#### Activity:
The required answer is every line of the data containing the word "VObject".

━━━ Given information ━━━

(** * The muse tracker component ([src/tracker-component.js])

    A shallow embedding of the tracker: the payload shaping of [track], the
    identity cookie, the tracker handle returned by [Tracker] with its
    generic entry point [trackEvent], and the forwarding to the catalog
    tracking client.  The JavaScript built-ins the code calls
    ([JSON.stringify], [btoa], [encodeURIComponent], property lookup on a
    plain object) are embedded as executable functions next to the decoders
    ([JSON.parse], [atob], [decodeURIComponent]) that the round-trip
    property of the beacon URL is stated with.

    The declaration of [getJetlorePayload] in the source is misspelt
    ([cosnt], and the arrow is missing); it is read as the arrow function
    [(type, payload) => { switch ... }] that it is meant to be.

    Layout: all definitions first, then the lemmas and theorems. *)

From Stdlib Require Import ZArith NArith List Ascii String Lia Bool.
From stdpp Require Import base option list gmap.

Local Open Scope N_scope.

(* ===================================================================== *)
(** * Part I: definitions                                                 *)
(* ===================================================================== *)

(** ** JavaScript strings

    A JavaScript string is a sequence of UTF-16 code units.  Code units are
    kept as [N]; [js] turns an ASCII literal of the source into such a
    sequence. *)

Definition jstring := list N.

Definition js (s : string) : jstring :=
  map N_of_ascii (list_ascii_of_string s).
Arguments js : simpl never.

(** Decimal rendering of an array index, as used for the property names of
    the elements of an array or of a string. *)
Fixpoint uint_chars (d : Decimal.uint) : jstring :=
  match d with
  | Decimal.Nil => []
  | Decimal.D0 d => 48 :: uint_chars d
  | Decimal.D1 d => 49 :: uint_chars d
  | Decimal.D2 d => 50 :: uint_chars d
  | Decimal.D3 d => 51 :: uint_chars d
  | Decimal.D4 d => 52 :: uint_chars d
  | Decimal.D5 d => 53 :: uint_chars d
  | Decimal.D6 d => 54 :: uint_chars d
  | Decimal.D7 d => 55 :: uint_chars d
  | Decimal.D8 d => 56 :: uint_chars d
  | Decimal.D9 d => 57 :: uint_chars d
  end.

Definition index_name (i : nat) : jstring := uint_chars (Nat.to_uint i).

(** ** JavaScript values

    The values that travel through the tracker: the payload types of the
    source ([Product], [ViewData], [CartData], [RemoveCartData],
    [PurchaseData], [UserData], [PropertyData]) are built from strings,
    arrays and objects, with [undefined] for an optional field that is left
    out.  [null] and booleans are included; numbers (IEEE doubles) are not
    part of the payload types and are left out of the universe.

    An object is the list of its own enumerable properties in enumeration
    order, each name occurring once. *)

#[local] Unset Elimination Schemes.
Inductive value : Type :=
| VUndefined
| VNull
| VBool (b : bool)
| VString (s : jstring)
| VArray (l : list value)
| VObject (props : list (jstring * value)).
#[local] Set Elimination Schemes.

Definition props := list (jstring * value).

(** [ToBoolean]: what [if (x)], [!x], [x || y] and [x && y] test. *)
Definition truthy (v : value) : bool :=
  match v with
  | VUndefined | VNull => false
  | VBool b => b
  | VString s => match s with [] => false | _ => true end
  | VArray _ | VObject _ => true
  end.

(** [a || b] *)
Definition js_or (a b : value) : value := if truthy a then a else b.

(** [x === "literal"], the comparison a [switch] makes against a string
    [case] label, and [Array.prototype.includes] on an array of strings. *)
Definition strict_eq_string (v : value) (s : jstring) : bool :=
  match v with
  | VString t => bool_decide (t = s)
  | _ => false
  end.

(** *** Own properties *)

Fixpoint obj_lookup (k : jstring) (o : props) : option value :=
  match o with
  | [] => None
  | (k', v) :: o' => if decide (k = k') then Some v else obj_lookup k o'
  end.

(** [o[k] = v] on an ordinary object: an existing property keeps its place,
    a new one goes last. *)
Fixpoint obj_set (k : jstring) (v : value) (o : props) : props :=
  match o with
  | [] => [(k, v)]
  | (k', v') :: o' =>
      if decide (k = k') then (k, v) :: o' else (k', v') :: obj_set k v o'
  end.

(** The own enumerable string-keyed properties that object spread [{...x}]
    copies: those of an object; the indexed elements of an array or of a
    string; none for [undefined], [null] and booleans. *)
Definition own_props (v : value) : props :=
  match v with
  | VObject o => o
  | VArray l => imap (fun i x => (index_name i, x)) l
  | VString s => imap (fun i c => (index_name i, VString [c])) s
  | VUndefined | VNull | VBool _ => []
  end.

(** [{ ...acc, ...v }] *)
Definition spread (acc : props) (v : value) : props :=
  fold_left (fun a kv => obj_set (fst kv) (snd kv) a) (own_props v) acc.

(** Errors the embedded code can raise. *)
Inductive error : Type :=
| TypeError
| InvalidCharacterError
| URIError.

Inductive result (A : Type) : Type :=
| Ok (a : A)
| Throw (e : error).
Arguments Ok {A} a.
Arguments Throw {A} e.

(** [v.k] for a property name [k] that no prototype defines (every name
    the tracker reads: [user], [email], [name], [property], [id],
    [deal_id], ...): the own property of an object, [undefined] when there
    is none and on a primitive or an array, a [TypeError] on [undefined]
    and [null]. *)
Definition get_prop (v : value) (k : jstring) : result value :=
  match v with
  | VUndefined | VNull => Throw TypeError
  | VObject o => Ok (default VUndefined (obj_lookup k o))
  | VBool _ | VString _ | VArray _ => Ok VUndefined
  end.

(** The object literal [{ k1: payload.k1, ..., kn: payload.kn }]. *)
Fixpoint read_fields (payload : value) (keys : list jstring) : result props :=
  match keys with
  | [] => Ok []
  | k :: ks =>
      match get_prop payload k with
      | Ok v =>
          match read_fields payload ks with
          | Ok o => Ok ((k, v) :: o)
          | Throw e => Throw e
          end
      | Throw e => Throw e
      end
  end.

Definition pick_fields (payload : value) (keys : list jstring)
  : result value :=
  match read_fields payload keys with
  | Ok o => Ok (VObject o)
  | Throw e => Throw e
  end.

(** ** [JSON.stringify] and [JSON.parse]

    [JSON.stringify(v)] without replacer and indentation.  A property whose
    value is [undefined] is left out of an object, an [undefined] element
    of an array is written [null], and [JSON.stringify(undefined)] is
    [undefined] (here [None]). *)

Definition hex_digit_lower (d : N) : N :=
  if d <? 10 then 48 + d else 87 + d.

(** [\uXXXX] with lowercase hexadecimal digits *)
Definition unicode_escape (c : N) : jstring :=
  [92; 117; hex_digit_lower (c / 4096); hex_digit_lower ((c / 256) mod 16);
   hex_digit_lower ((c / 16) mod 16); hex_digit_lower (c mod 16)].

Definition is_high_surrogate (c : N) : bool := (55296 <=? c) && (c <=? 56319).
Definition is_low_surrogate (c : N) : bool := (56320 <=? c) && (c <=? 57343).

(** One code unit that is not a surrogate, as [QuoteJSONString] writes it. *)
Definition quote_unit (c : N) : jstring :=
  if c =? 8 then [92; 98]            (* \b *)
  else if c =? 9 then [92; 116]      (* \t *)
  else if c =? 10 then [92; 110]     (* \n *)
  else if c =? 12 then [92; 102]     (* \f *)
  else if c =? 13 then [92; 114]     (* \r *)
  else if c =? 34 then [92; 34]      (* \ and the quotation mark *)
  else if c =? 92 then [92; 92]      (* two backslashes *)
  else if c <? 32 then unicode_escape c
  else [c].

(** The characters between the quotation marks: a surrogate pair is copied,
    a lone surrogate is escaped. *)
Fixpoint quote_units (s : jstring) : jstring :=
  match s with
  | [] => []
  | c :: r =>
      if is_high_surrogate c then
        match r with
        | d :: r' =>
            if is_low_surrogate d then c :: d :: quote_units r'
            else unicode_escape c ++ quote_units r
        | [] => unicode_escape c
        end
      else if is_low_surrogate c then unicode_escape c ++ quote_units r
      else quote_unit c ++ quote_units r
  end.

Definition quote_json_string (s : jstring) : jstring :=
  34 :: quote_units s ++ [34].

Fixpoint join_comma (l : list jstring) : jstring :=
  match l with
  | [] => []
  | [x] => x
  | x :: l' => x ++ 44 :: join_comma l'
  end.

Definition str_null : jstring := js "null".
Definition str_true : jstring := js "true".
Definition str_false : jstring := js "false".

Definition member_text (k : jstring) (o : option jstring) : option jstring :=
  match o with
  | Some t => Some (quote_json_string k ++ 58 :: t)
  | None => None
  end.

Fixpoint stringify (v : value) : option jstring :=
  match v with
  | VUndefined => None
  | VNull => Some str_null
  | VBool b => Some (if b then str_true else str_false)
  | VString s => Some (quote_json_string s)
  | VArray l =>
      Some (91 :: join_comma (map (fun x => default str_null (stringify x)) l)
              ++ [93])
  | VObject ps =>
      Some (123 :: join_comma
                     (omap (fun kv => match kv with
                                      | (k, x) => member_text k (stringify x)
                                      end) ps)
              ++ [125])
  end.

(** [JSON.stringify] as the code calls it: a string, or [undefined]. *)
Definition JSON_stringify (v : value) : value :=
  match stringify v with
  | Some s => VString s
  | None => VUndefined
  end.

(** [JSON.parse].  White space is space, tab, line feed and carriage
    return.  Numerals are a syntax error here, numbers being outside the
    value universe. *)
Definition is_json_ws (c : N) : bool :=
  (c =? 32) || (c =? 9) || (c =? 10) || (c =? 13).

Fixpoint skip_ws (s : jstring) : jstring :=
  match s with
  | c :: r => if is_json_ws c then skip_ws r else s
  | [] => []
  end.

Definition hex_value (c : N) : option N :=
  if (48 <=? c) && (c <=? 57) then Some (c - 48)
  else if (97 <=? c) && (c <=? 102) then Some (c - 87)
  else if (65 <=? c) && (c <=? 70) then Some (c - 55)
  else None.

Definition hex4_value (a b c d : N) : option N :=
  x ← hex_value a; y ← hex_value b; z ← hex_value c; w ← hex_value d;
  Some (x * 4096 + y * 256 + z * 16 + w).

Definition simple_escape (e : N) : option N :=
  if e =? 34 then Some 34
  else if e =? 92 then Some 92
  else if e =? 47 then Some 47
  else if e =? 98 then Some 8
  else if e =? 102 then Some 12
  else if e =? 110 then Some 10
  else if e =? 114 then Some 13
  else if e =? 116 then Some 9
  else None.

(** The rest of a string literal after its opening quotation mark: the
    string denoted and the input left after the closing mark. *)
Fixpoint parse_string_body (s : jstring) : option (jstring * jstring) :=
  match s with
  | [] => None
  | c :: r =>
      if c =? 34 then Some ([], r)
      else if c =? 92 then
        match r with
        | [] => None
        | e :: r1 =>
            if e =? 117 then
              match r1 with
              | h1 :: h2 :: h3 :: h4 :: r2 =>
                  u ← hex4_value h1 h2 h3 h4;
                  '(t, rest) ← parse_string_body r2;
                  Some (u :: t, rest)
              | _ => None
              end
            else
              u ← simple_escape e;
              '(t, rest) ← parse_string_body r1;
              Some (u :: t, rest)
        end
      else if c <? 32 then None
      else
        '(t, rest) ← parse_string_body r;
        Some (c :: t, rest)
  end.

(** Members are defined in the order read; a repeated name overwrites. *)
Definition object_of_members (ms : props) : value :=
  VObject (fold_left (fun o kv => obj_set (fst kv) (snd kv) o) ms []).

━━━

#### Answer:
| VObject (props : list (jstring * value)).
  | VArray _ | VObject _ => true
  | VObject o => o
  | VObject o => Ok (default VUndefined (obj_lookup k o))
  | Ok o => Ok (VObject o)
  | VObject ps =>
  VObject (fold_left (fun o kv => obj_set (fst kv) (snd kv) o) ms []).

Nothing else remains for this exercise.